Each rib has 4, 3 to 4 ribs
Watch us make recipes
You will need
1 rack baby rear rib (back rib at waist), 2 to 2½ lbs
1 cup homemade hoisin sauce, recipe below
8 cloves and garlic, peeled and sliced
Two 1-inch thumb-sized pieces of fresh ginger, sliced in thin lengthwise
Half fresh coriander
Salt and pepper
2 tablespoons chopped peanuts, optional
1 Fresno peppers, sliced thinly, optional
1 green onion, chopped, optional
Homemade hoisin sauce
1 tablespoon toasted sesame oil
2 cloves and garlic, chopped or grated
A 1-inch thumb-sized fresh ginger, finely minced or grated
2 green onions, white and light green parts, chopped
5 tablespoons (65g) shallow tortillas or shallow soy sauce, and more flavors
5 tablespoons (65g) pure maple syrup
2 tablespoons (30g) mosquito
1 tablespoon (20g) peanut butter, try homemade peanut butter
1½ teaspoon gochujang, see notes
1 teaspoon rice wine vinegar
1/4 teaspoon Chinese five-spice
1/4 teaspoon corn starch
direction
- Grilled ribs
1Preheat the oven until 275°F (135°C), placed on a large framed baking tray on the counter.

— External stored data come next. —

(** ** A chunk with a key and rows *)

(** What stays the same: the type byte, the access data, the key, the table and its
    stored columns. *)
Record info := mkInfo { k_tb : list Z; k_meta : list Z; k_key : list Z; k_tab : DTCTableDefinition; k_fields : list (Z * column) }.
Definition k_cols (k : info) : list column := (k_fields k).*2.
Definition data_start (k : info) : nat := (16 + length (k_key k))%nat.
Definition data_size (k : info) (rows : list row) : nat := (data_start k + length (rows_bytes (k_cols k) rows))%nat.

Definition before_rows (k : info) (rows : list row) : list Z :=
  k_tb k ++ le_bytes 4 (Z.of_nat (data_size k rows)) ++ le_bytes 4 (Z.of_nat (length rows)) ++ k_meta k ++ k_key k.
Definition chunk_bytes (k : info) (rows : list row) (spare : list Z) : list Z :=
  before_rows k rows ++ rows_bytes (k_cols k) rows ++ spare.

Record rep r s F (k : info) (rows : list row) : Prop := {
  rep_own : exists spare, own r s F (chunk_bytes k rows spare);
  rep_dsize : m_uiDataSize r = Z.of_nat (data_size k rows);
  rep_cnt : m_uiRowCnt r = Z.of_nat (length rows);
  rep_start : m_uiDataStart r = Z.of_nat (data_start k);
  rep_scan : scan (k_tab k) (fields_from (m_uchKeyIdx r) (k_tab k)) = Ok (k_fields k);
  rep_rows : Forall (row_ok (k_cols k)) rows;
  rep_tb : length (k_tb k) = 1%nat;
  rep_meta : length (k_meta k) = 7%nat
}.

(** The place of a row, and of the end of the rows. *)
Definition place (k : info) (rows : list row) (i : nat) : Z := Z.of_nat (data_size k (take i rows)).

Lemma before_rows_length k rows : length (k_tb k) = 1%nat -> length (k_meta k) = 7%nat -> length (before_rows k rows) = data_start k.
Proof. intros H1 H2. unfold before_rows, data_start. rewrite !length_app, !le_bytes_length. lia. Qed.
Lemma rows_count cs rows : (length rows <= length (rows_bytes cs rows))%nat.
Proof. induction rows as [|v rows IH]; [done|]. rewrite rows_bytes_cons, length_app, row_bytes_length. cbn. lia. Qed.
Lemma rows_bytes_nil cs rows : (length (rows_bytes cs rows) <= 0)%nat -> rows = [].
Proof. pose proof (rows_count cs rows). intros ?. apply nil_length_inv. lia. Qed.
Lemma data_size_snoc k rows v : data_size k (rows ++ [v]) = (data_size k rows + length (row_bytes (k_cols k) v))%nat.
Proof. unfold data_size. rewrite rows_bytes_app, length_app. unfold rows_bytes at 2. cbn. rewrite app_nil_r. lia. Qed.
Lemma data_size_cons k rows v : data_size k (v :: rows) = (data_size k rows + length (row_bytes (k_cols k) v))%nat.
Proof. unfold data_size. rewrite rows_bytes_cons, length_app. lia. Qed.
Lemma data_size_app k a b : data_size k (a ++ b) = (data_size k a + length (rows_bytes (k_cols k) b))%nat.
Proof. unfold data_size. rewrite rows_bytes_app, length_app. lia. Qed.
Lemma place_all k rows i : (length rows <= i)%nat -> place k rows i = Z.of_nat (data_size k rows).
Proof. intros H. unfold place. by rewrite take_ge. Qed.
Lemma rep_small r s F k rows : rep r s F k rows -> Z.of_nat (data_size k rows) < 2 ^ 32 /\ Z.of_nat (length rows) <= Z.of_nat (data_size k rows).
Proof.
  intros H. destruct (rep_own _ _ _ _ _ H) as (spare & Ho). pose proof (own_size _ _ _ _ Ho) as Hl.
  unfold chunk_bytes in Hl. rewrite !length_app, (before_rows_length _ _ (rep_tb _ _ _ _ _ H) (rep_meta _ _ _ _ _ H)) in Hl.
  pose proof (rows_count (k_cols k) rows). unfold data_size. lia.
Qed.

(** Rows behind the row at [i]. *)
Lemma rows_at cs rows i v : rows !! i = Some v ->
  rows_bytes cs rows = rows_bytes cs (take i rows) ++ row_bytes cs v ++ rows_bytes cs (drop (Datatypes.S i) rows).
Proof. intros H. rewrite <-rows_bytes_cons, <-rows_bytes_app. by rewrite take_drop_middle. Qed.

Lemma chunk_rep_ext r r' s F k rows : _handle r' = _handle r -> m_pchContent r' = m_pchContent r -> _size r' = _size r ->
  m_uiDataSize r' = m_uiDataSize r -> m_uiRowCnt r' = m_uiRowCnt r -> m_uiDataStart r' = m_uiDataStart r -> m_uchKeyIdx r' = m_uchKeyIdx r ->
  rep r s F k rows -> rep r' s F k rows.
Proof.
  intros E1 E2 E3 E4 E5 E6 E7 []. split; rewrite ?E4, ?E5, ?E6, ?E7; try done.
  destruct rep_own0 as (spare & H). exists spare. by apply (own_same r).
Qed.

(** ** Inserting *)

(** A row of the table that holds [v]. *)
Definition row_val F (k : info) (stRow : DataRow) (vs : list fval) : Prop :=
  table_definition stRow = k_tab k /\ cells_val F stRow (k_fields k) vs.

Lemma row_val_ok F k stRow vs f : row_val F k stRow vs -> is_u 8 f -> row_ok (k_cols k) (mkRowV f vs).
Proof.
  intros [_ H] Hf. split; [done|]. cbn. unfold k_cols. unfold cells_val in H. apply Forall2_fmap_l. eapply Forall2_impl; [exact H|].
  intros [j c] v (x & _ & Hx). unfold cell_val, col_ok in *. cbn in *. destruct (col_width c), v; try done. by destruct Hx as (_ & _ & ?).
Qed.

2Trim excess fat from the ribs and remove any film from the back of the shelf. (Some ribs may have removed the membrane and I show how to remove it in this rib recipe).
3Dry the ribs and season with salt and pepper.
4Take a piece of parchment large enough to wrap around the ribs (you may need to overlap two pieces). Sprinkle half of the garlic, ginger and coriander on parchment paper. Place the ribs on top, the flesh-colored side facing down. Place the remaining garlic, ginger and coriander on the bones of the ribs.
5Wrap the parchment tightly around the ribs and fold the edges to seal. Then, wrap the entire package in foil. Remember which side is the meatiest part of the ribs.
6Place the wrapped ribs face down on the prepared baking sheet.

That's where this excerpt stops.